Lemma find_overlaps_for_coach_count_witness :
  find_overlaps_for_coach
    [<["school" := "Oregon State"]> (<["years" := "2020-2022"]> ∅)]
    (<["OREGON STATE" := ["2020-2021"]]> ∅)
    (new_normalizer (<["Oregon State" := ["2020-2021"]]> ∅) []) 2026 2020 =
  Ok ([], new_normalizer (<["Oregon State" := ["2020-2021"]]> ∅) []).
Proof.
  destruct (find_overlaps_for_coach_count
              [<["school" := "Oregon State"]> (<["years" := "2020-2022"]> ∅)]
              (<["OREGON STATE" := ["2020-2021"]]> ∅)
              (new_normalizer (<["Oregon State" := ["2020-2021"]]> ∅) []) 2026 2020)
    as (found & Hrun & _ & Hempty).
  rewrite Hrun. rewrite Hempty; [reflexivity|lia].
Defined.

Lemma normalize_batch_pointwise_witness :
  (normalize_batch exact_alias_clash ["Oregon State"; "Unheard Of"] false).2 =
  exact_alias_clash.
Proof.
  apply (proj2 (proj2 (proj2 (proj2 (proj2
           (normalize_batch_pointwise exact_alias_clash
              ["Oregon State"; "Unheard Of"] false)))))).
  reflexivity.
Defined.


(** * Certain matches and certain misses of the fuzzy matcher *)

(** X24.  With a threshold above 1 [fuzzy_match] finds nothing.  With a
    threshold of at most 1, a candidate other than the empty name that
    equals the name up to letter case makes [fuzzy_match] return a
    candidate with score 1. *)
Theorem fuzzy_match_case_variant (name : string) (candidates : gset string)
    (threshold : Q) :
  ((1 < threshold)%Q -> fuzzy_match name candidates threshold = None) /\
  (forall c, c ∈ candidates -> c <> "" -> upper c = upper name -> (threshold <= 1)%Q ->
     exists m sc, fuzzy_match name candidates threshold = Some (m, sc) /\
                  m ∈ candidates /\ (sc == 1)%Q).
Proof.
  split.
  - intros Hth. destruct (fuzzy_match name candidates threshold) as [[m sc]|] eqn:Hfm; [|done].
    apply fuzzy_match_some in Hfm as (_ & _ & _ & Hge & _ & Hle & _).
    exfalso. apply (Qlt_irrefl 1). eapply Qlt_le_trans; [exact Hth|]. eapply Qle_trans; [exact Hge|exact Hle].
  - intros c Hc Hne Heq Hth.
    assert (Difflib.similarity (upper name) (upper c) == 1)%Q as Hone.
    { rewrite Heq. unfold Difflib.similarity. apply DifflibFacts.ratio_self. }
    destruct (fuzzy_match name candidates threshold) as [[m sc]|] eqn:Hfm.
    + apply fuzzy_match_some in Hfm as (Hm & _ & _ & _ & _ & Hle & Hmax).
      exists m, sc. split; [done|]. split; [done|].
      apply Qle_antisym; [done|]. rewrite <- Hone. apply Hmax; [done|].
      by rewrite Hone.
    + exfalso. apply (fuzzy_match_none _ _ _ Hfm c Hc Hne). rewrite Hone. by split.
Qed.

________________

(ABOUT THIS TASK) Whenever the word "reflexivity" appears in a line of the listing, copy out that line.

(ANSWER BOX)
  rewrite Hrun. rewrite Hempty; [reflexivity|lia].
  reflexivity.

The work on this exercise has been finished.